*** Source data ***

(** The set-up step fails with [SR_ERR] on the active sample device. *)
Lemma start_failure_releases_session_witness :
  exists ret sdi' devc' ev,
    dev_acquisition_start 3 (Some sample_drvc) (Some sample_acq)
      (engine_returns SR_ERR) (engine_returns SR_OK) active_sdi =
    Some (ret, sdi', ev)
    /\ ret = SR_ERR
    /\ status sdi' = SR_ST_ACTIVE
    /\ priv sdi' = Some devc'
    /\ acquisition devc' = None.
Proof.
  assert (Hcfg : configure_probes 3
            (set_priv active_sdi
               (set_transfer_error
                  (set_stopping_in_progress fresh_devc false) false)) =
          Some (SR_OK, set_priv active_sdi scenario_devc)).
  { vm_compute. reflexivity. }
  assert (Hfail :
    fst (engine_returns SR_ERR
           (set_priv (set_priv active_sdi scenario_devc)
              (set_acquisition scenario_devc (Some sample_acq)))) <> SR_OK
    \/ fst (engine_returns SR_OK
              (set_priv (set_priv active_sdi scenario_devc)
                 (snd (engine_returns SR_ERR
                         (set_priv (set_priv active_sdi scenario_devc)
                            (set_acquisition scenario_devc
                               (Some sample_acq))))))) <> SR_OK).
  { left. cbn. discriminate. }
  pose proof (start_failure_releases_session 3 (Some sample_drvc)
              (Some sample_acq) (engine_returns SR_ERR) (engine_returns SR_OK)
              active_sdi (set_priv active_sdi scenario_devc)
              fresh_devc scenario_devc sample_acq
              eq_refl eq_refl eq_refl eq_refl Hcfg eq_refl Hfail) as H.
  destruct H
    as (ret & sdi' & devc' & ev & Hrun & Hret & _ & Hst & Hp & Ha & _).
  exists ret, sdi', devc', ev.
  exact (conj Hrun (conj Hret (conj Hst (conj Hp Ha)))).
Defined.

***

■ Required work
Copy the lines above exactly. Start with the line containing "Some (SR_OK, set_priv", end with the line containing "as (ret & sdi'", and include both.

■ Solution to this exercise
          Some (SR_OK, set_priv active_sdi scenario_devc)).
  { vm_compute. reflexivity. }
  assert (Hfail :
    fst (engine_returns SR_ERR
           (set_priv (set_priv active_sdi scenario_devc)
              (set_acquisition scenario_devc (Some sample_acq)))) <> SR_OK
    \/ fst (engine_returns SR_OK
              (set_priv (set_priv active_sdi scenario_devc)
                 (snd (engine_returns SR_ERR
                         (set_priv (set_priv active_sdi scenario_devc)
                            (set_acquisition scenario_devc
                               (Some sample_acq))))))) <> SR_OK).
  { left. cbn. discriminate. }
  pose proof (start_failure_releases_session 3 (Some sample_drvc)
              (Some sample_acq) (engine_returns SR_ERR) (engine_returns SR_OK)
              active_sdi (set_priv active_sdi scenario_devc)
              fresh_devc scenario_devc sample_acq
              eq_refl eq_refl eq_refl eq_refl Hcfg eq_refl Hfail) as H.
  destruct H
    as (ret & sdi' & devc' & ev & Hrun & Hret & _ & Hst & Hp & Ha & _).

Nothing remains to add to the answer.